[[ Input for this task, beginning ]]

(** * contrib/generate.py: FIT SDK tables to JSON files

    A shallow embedding of [find_module], [extract_fit_objects],
    [write_json_file] and [main], together with the fragment of Python's
    [json] module that they call ([json.dumps] as invoked by the writer, and
    [json.loads] for the round-trip property), followed by the properties of
    the tool. *)

From Stdlib Require Import ZArith NArith List Ascii String Bool Lia.
From stdpp Require Import base option list gmap strings.

Local Open Scope N_scope.
Local Open Scope list_scope.

(** ** Python values *)

(** A Python [str] is a sequence of code points. *)
Definition pystr := list N.

(** The objects a module attribute can hold, as far as [json.dumps] tells
    them apart.  [PDict] keeps the insertion order of the dictionary.
    [PObj] stands for every object without a JSON mapping (sets, bytes,
    classes, functions, ...).  Floating-point numbers are not represented. *)
#[local] Unset Elimination Schemes.
Inductive pyval : Type :=
| PNone
| PBool (b : bool)
| PInt (n : Z)
| PStr (s : pystr)
| PList (items : list pyval)
| PTuple (items : list pyval)
| PDict (entries : list (pyval * pyval))
| PObj.
#[local] Set Elimination Schemes.

(** JSON text is kept as a list of characters while it is produced and
    scanned; what reaches a file is the corresponding [string]. *)
Definition text := list ascii.
(** * unyt_expense_tracker: the expense and budget stores and the budget
      evaluation engine

    A shallow embedding of the two [ExpenseManager] classes of the
    repository,

    - [terminal_version/expense_tracker.py]             (module [Terminal]),
    - [streamlit_browser_version/streamlit_cloud_app.py] (module [Streamlit]),

    followed by the properties the specification states about them.

    Modelling conventions.

    - A pandas DataFrame with the default [RangeIndex] is the list of its
      rows; the row label is the list position.  Every write of the source
      keeps the index a [RangeIndex] ([ignore_index=True],
      [reset_index(drop=True)]).
    - Amounts are exact rationals ([Q]): binary64 rounding error and overflow
      are abstracted, but the IEEE special values that a division by zero
      produces are kept ([float64] below), because the comparison table
      depends on them.
    - Dates are timestamps on one linear scale ([Z]).  In the budget
      table of the browser version an absent [end_date] ([NaT]) is [None];
      a budget dict of the terminal version holds Python's [None], a
      timestamp or [NaT] ([Terminal.BudgetDict]).
    - Strings are sequences of characters; the text searches are modelled
      on ASCII text.
    - Keyword arguments and filter values are well typed: a key that names
      a column comes with a value of the column's type ([kwarg],
      [filter_item]), a key that names nothing with any value.
    - Two pandas calls are not code of the repository.  [sort_values] is an
      interface with the contract of its default sort ([Pandas]);
      [str.contains] is modelled on ASCII text and the patterns made of
      ordinary ASCII characters and ['.'] ([re_compile]).
    - Persistence ([_save_expenses], [_save_budgets], [st.session_state]) only
      mirrors the in-memory stores and is left out; what a method prints or
      returns is its result. *)

From Stdlib Require Import ZArith QArith Qround String Ascii.
From stdpp Require Import base list strings sorting.
(** [invalidate] with no id, or with the empty id, empties the cache.  With
    the id of a system it removes that entry and no other, and the next
    [get_or_build] for the system builds its graph again even though nothing
    of its configuration has changed. *)
Theorem invalidate_forces_rebuild `{py : Platform} (env : Env) (_cache : Cache) (system : SystemConfig.t)
    (agents : list ResolvedAgent.t) :
  SystemConfig.id system <> "" ->
  invalidate _cache None = ∅ /\
  invalidate _cache (Some "") = ∅ /\
  (forall k, k <> SystemConfig.id system ->
     invalidate _cache (Some (SystemConfig.id system)) !! k = _cache !! k) /\
  get_or_build env (invalidate _cache (Some (SystemConfig.id system))) system agents
  = match build_graph env system agents with
    | Ok graph =>
        (Ok graph,
         <[SystemConfig.id system := (_hash_system system agents, graph)]>
           (invalidate _cache (Some (SystemConfig.id system))))
    | Raise e => (Raise e, invalidate _cache (Some (SystemConfig.id system)))
    end.
Proof.
  intros Hid. split; [done|]. split; [done|].
  assert (Hinv : invalidate _cache (Some (SystemConfig.id system))
                 = delete (SystemConfig.id system) _cache).
  { unfold invalidate. destruct (SystemConfig.id system); done. }
  rewrite Hinv. split.
  - intros k Hk. by rewrite lookup_delete_ne.
  - unfold get_or_build. rewrite lookup_delete_eq. reflexivity.
Qed.

Lemma invalidate_forces_rebuild_witness :
  exists graph cache1 graph',
    get_or_build (constant_env "ok") ∅ single_system [writer_1] = (Ok graph, cache1) /\
    build_graph (constant_env "ok") single_system [writer_1] = Ok graph' /\
    get_or_build (constant_env "ok") (invalidate cache1 (Some "answers")) single_system
      [writer_1]
    = (Ok graph',
       <["answers" := (_hash_system single_system [writer_1], graph')]>
         (invalidate cache1 (Some "answers"))).
Proof.
  eexists _, _, _. split; [vm_compute; reflexivity|]. split; [vm_compute; reflexivity|].
  match goal with |- get_or_build _ (invalidate ?c _) _ _ = _ =>
    destruct (invalidate_forces_rebuild (constant_env "ok") c single_system [writer_1])
      as (_ & _ & _ & H); [discriminate|] end.
  change (SystemConfig.id single_system) with "answers" in H.
  rewrite H. vm_compute. reflexivity.
Defined.


(* ===================================================================== *)
(** * Tool calls and sentinels                                            *)
(* ===================================================================== *)

(** When [_execute_tool_calls] returns, it returns one tool message per
    call, in the order of the calls, each carrying the id of its call and
    the text its tool returned.  A call that names a tool that is not bound
    raises [KeyError] once the calls before it have returned.  (The bound
    tools have distinct names, as a dictionary keyed by name has.) *)
Theorem tool_results_match_calls `{py : Platform} (tools : list (string * Tool)) (calls : list ToolCall) :
  NoDup (List.map fst tools) ->
  (forall msgs,
     _execute_tool_calls calls tools = Ok msgs ->
     Forall2 (fun tc m =>
                exists tool out,
                  (tc_name tc, tool) ∈ tools /\ tool (tc_args tc) = Ok out /\
                  m = ToolMessage out (tc_id tc)) calls msgs) /\
  (forall before tc after done,
     calls = before ++ tc :: after ->
     _execute_tool_calls before tools = Ok done ->
     tc_name tc ∉ List.map fst tools ->
     _execute_tool_calls calls tools = Raise (mkExn KeyError (Py.repr_str (tc_name tc)))).
Proof.
  intros _. split.
  - induction calls as [|tc calls IH]; simpl; intros msgs H.
    + inversion H; subst. constructor.
    + destruct (assoc (tc_name tc) tools) as [tool|] eqn:Ha; [|discriminate].
      destruct (tool (tc_args tc)) as [out|e] eqn:Ho; simpl in H; [|discriminate].
      destruct (_execute_tool_calls calls tools) as [rest|e]; simpl in H; [|discriminate].
      inversion H; subst. constructor; [|by apply IH].
      exists tool, out. split; [by apply assoc_elem|done].
  - intros before tc after done -> Hb Hn. apply assoc_None in Hn. revert done Hb.
    induction before as [|b before IH]; simpl; intros done Hb.
    + by rewrite Hn.
    + destruct (assoc (tc_name b) tools) as [tool|]; [|discriminate].
      destruct (tool (tc_args b)) as [out|e]; simpl in *; [|discriminate].
      destruct (_execute_tool_calls before tools) as [rest|e]; simpl in Hb; [|discriminate].
      by rewrite (IH rest eq_refl).
Qed.

Lemma tool_results_match_calls_witness :
  _execute_tool_calls
    [mkToolCall "calculate" (JObject [("expression", JString "2+2")]) "call_1";
     mkToolCall "tavily_search" (JObject [("query", JString "rust")]) "call_2"]
    coder_tools
  = Raise (mkExn KeyError "'tavily_search'").
Proof.
  apply (proj2 (tool_results_match_calls coder_tools _
                  ltac:(apply (bool_decide_unpack _); vm_compute; exact I))
           [mkToolCall "calculate" (JObject [("expression", JString "2+2")]) "call_1"]
           (mkToolCall "tavily_search" (JObject [("query", JString "rust")]) "call_2")
           [] [ToolMessage "4" "call_1"]).
  - reflexivity.
  - reflexivity.
  - apply (bool_decide_unpack _). vm_compute. exact I.
Defined.

Lemma startswith_refl s : forall r, Py.startswith (s +:+ r) s = true.
Proof.
  induction s as [|c s IH]; intros r; [by destruct r|].
  rewrite append_cons. simpl. rewrite decide_True by done. apply IH.
Qed.

Lemma contains_app_r needle s : forall p,
  Py.contains needle s = true -> Py.contains needle (p +:+ s) = true.
Proof.
  induction p as [|c p IH]; intros H; [by rewrite append_nil_l|].
  rewrite append_cons. simpl. rewrite (IH H). apply orb_true_r.
Qed.

(** The validating node reads its tool results in order and stops at the
    first one that holds a sentinel; in that result the accept sentinel is
    looked for first.  So a rejection through [reject_output] whose reason
    quotes the accept sentinel is read as an acceptance. *)
Theorem accept_sentinel_wins `{py : Platform} (earlier later : list Message) (reason call_id : string)
    (agent : ResolvedAgent.t) (state : AgentState) (response : AIResponse) :
  Forall (fun tr => Py.contains "__ACCEPTED__" (tool_message_content tr) = false /\
                    Py.contains "__REJECTED__:" (tool_message_content tr) = false) earlier ->
  Py.contains "__ACCEPTED__" reason = true ->
  exists out,
    reject_output (JObject [("reason", JString reason)]) = Ok out /\
    Py.contains "__REJECTED__:" out = true /\
    scan_sentinels (earlier ++ ToolMessage out call_id :: later) = Some "accepted" /\
    upd_validation_result
      (validator_verdict agent state response (earlier ++ ToolMessage out call_id :: later))
    = Some "accepted" /\
    upd_retry_count
      (validator_verdict agent state response (earlier ++ ToolMessage out call_id :: later))
    = Some (retry_count state).
Proof.
  intros Hearlier Hreason. exists ("__REJECTED__: " +:+ reason).
  split; [reflexivity|].
  split; [apply (startswith_refl "__REJECTED__:" (" " +:+ reason))|].
  assert (Hs : scan_sentinels (earlier ++ ToolMessage ("__REJECTED__: " +:+ reason) call_id
                                 :: later) = Some "accepted").
  { induction Hearlier as [|tr rest [Ha Hr] _ IH].
    - cbn [app scan_sentinels tool_message_content].
      by rewrite (contains_app_r "__ACCEPTED__" reason "__REJECTED__: " Hreason).
    - change ((tr :: rest) ++ ?l) with (tr :: (rest ++ l)). cbn [scan_sentinels].
      by rewrite Ha, Hr. }
  split; [exact Hs|]. unfold validator_verdict. rewrite Hs. simpl. done.
Qed.

Lemma accept_sentinel_wins_witness :
  scan_sentinels
    [ToolMessage "4" "call_1";
     ToolMessage "__REJECTED__: the draft never says __ACCEPTED__" "call_2"]
  = Some "accepted".
Proof.
  destruct (accept_sentinel_wins [ToolMessage "4" "call_1"] []
              "the draft never says __ACCEPTED__" "call_2" validator_1
              (state_after "A draft." 1 None) (mkResponse (ContentStr "Fine.") []))
    as (out & Hout & _ & Hs & _).
  - repeat constructor.
  - vm_compute. reflexivity.
  - simpl in Hout. inversion Hout; subst out. exact Hs.
Defined.


(* ===================================================================== *)
(** * What a node adds to the conversation                                *)
(* ===================================================================== *)

Lemma agent_node_try_message `{py : Platform} env fuel agent prompt tools state u :
  agent_node_try env fuel agent prompt tools state = Some (Ok u) ->
  (exists m, upd_messages u = [m] /\ is_ai_message m) /\
  upd_current_agent u = ResolvedAgent.name agent.
Proof.
  unfold agent_node_try, run_bind, lift.
  destruct (_get_llm _ _ _) as [llm|e]; [|discriminate].
  destruct (tool_call_loop _ _ _ _ _) as [[[[response msgs] trs]|e]|]; try discriminate.
  destruct (text_retry _ _ _ _ _) as [response'|e]; [|discriminate].
  intros H; inversion H; subst. simpl. split; [|done]. eexists. split; [done|exact I].
Qed.

(** Whatever a node does inside, tool calls included, it adds exactly one
    message to the conversation of the run, an assistant message: its final
    answer or, when it fails, the report of the error.  The requests for tools
    and the tool results stay inside the node.  The update names the agent of
    the node as the current agent. *)
Theorem node_appends_one_ai_message `{py : Platform} (env : Env) (fuel : nat) (node : Node)
    (state : AgentState) (u : Update) :
  run_node env fuel node state = Some u ->
  exists m,
    upd_messages u = [m] /\ is_ai_message m /\
    messages (apply_update state u) = messages state ++ [m] /\
    current_agent (apply_update state u)
    = Some (ResolvedAgent.name
              match node with
              | AgentNode agent _ | ValidatorNode agent _ | DecentralisedNode agent _ _ => agent
              end).
Proof.
  assert (Hplain : forall agent prompt tools,
            match agent_node_try env fuel agent prompt tools state with
            | None => None
            | Some (Ok u) => Some u
            | Some (Raise e) => Some (agent_error_update agent e)
            end = Some u ->
            (exists m, upd_messages u = [m] /\ is_ai_message m) /\
            upd_current_agent u = ResolvedAgent.name agent).
  { intros agent prompt tools.
    destruct (agent_node_try env fuel agent prompt tools state) as [[u'|e]|] eqn:Ht;
      intros H; inversion H; subst.
    - by eapply agent_node_try_message.
    - simpl. split; [|done]. eexists. split; [done|exact I]. }
  assert (Hfinish : forall agent,
            (exists m, upd_messages u = [m] /\ is_ai_message m) /\
            upd_current_agent u = ResolvedAgent.name agent ->
            exists m,
              upd_messages u = [m] /\ is_ai_message m /\
              messages (apply_update state u) = messages state ++ [m] /\
              current_agent (apply_update state u) = Some (ResolvedAgent.name agent)).
  { intros agent [(m & Hm & Hai) Hc]. exists m. unfold apply_update. simpl.
    rewrite Hm, Hc. done. }
  destruct node as [agent tools|agent tools|agent prompt tools]; simpl; intros H.
  - apply Hfinish. by eapply Hplain.
  - apply Hfinish. revert H. unfold validator_node, validator_node_try, run_bind, lift.
    destruct (validator_loop env fuel agent tools state) as [[[response trs]|e]|];
      intros H; inversion H; subst; simpl; (split; [|done]); eexists; (split; [done|exact I]).
  - apply Hfinish. by eapply Hplain.
Qed.

Lemma node_appends_one_ai_message_witness :
  exists u m,
    run_node calculating_env 2 (AgentNode coder_0 coder_tools) (state_after "A draft." 0 None)
    = Some u /\
    messages (apply_update (state_after "A draft." 0 None) u)
    = messages (state_after "A draft." 0 None) ++ [m] /\
    is_ai_message m.
Proof.
  eexists ?[u].
  edestruct (node_appends_one_ai_message calculating_env 2 (AgentNode coder_0 coder_tools)
               (state_after "A draft." 0 None) ?u) as (m & _ & Hai & Hm & _);
    [vm_compute; reflexivity|].
  exists m. split; [vm_compute; reflexivity|]. split; [exact Hm|exact Hai].
Defined.


(* ===================================================================== *)
(** * The event stream of a run                                           *)
(* ===================================================================== *)

Lemma handle_update_progress `{py : Platform} l item : Forall is_progress (handle_update l item).1.
Proof.
  destruct item as [node_name u]. unfold handle_update.
  case_bool_decide; [constructor|]. simpl.
  apply Forall_app. split.
  - destruct (negb _); [|constructor]. constructor; [by left|constructor].
  - case_bool_decide; [|constructor]. constructor; [by right|constructor].
Qed.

[[ Input for this task, end ]]

● **Problem details**:
Every line that contains the string "fuel" should be copied from the records.

● **Final answer**:
Lemma agent_node_try_message `{py : Platform} env fuel agent prompt tools state u :
  agent_node_try env fuel agent prompt tools state = Some (Ok u) ->
Theorem node_appends_one_ai_message `{py : Platform} (env : Env) (fuel : nat) (node : Node)
  run_node env fuel node state = Some u ->
            match agent_node_try env fuel agent prompt tools state with
    destruct (agent_node_try env fuel agent prompt tools state) as [[u'|e]|] eqn:Ht;
    destruct (validator_loop env fuel agent tools state) as [[[response trs]|e]|];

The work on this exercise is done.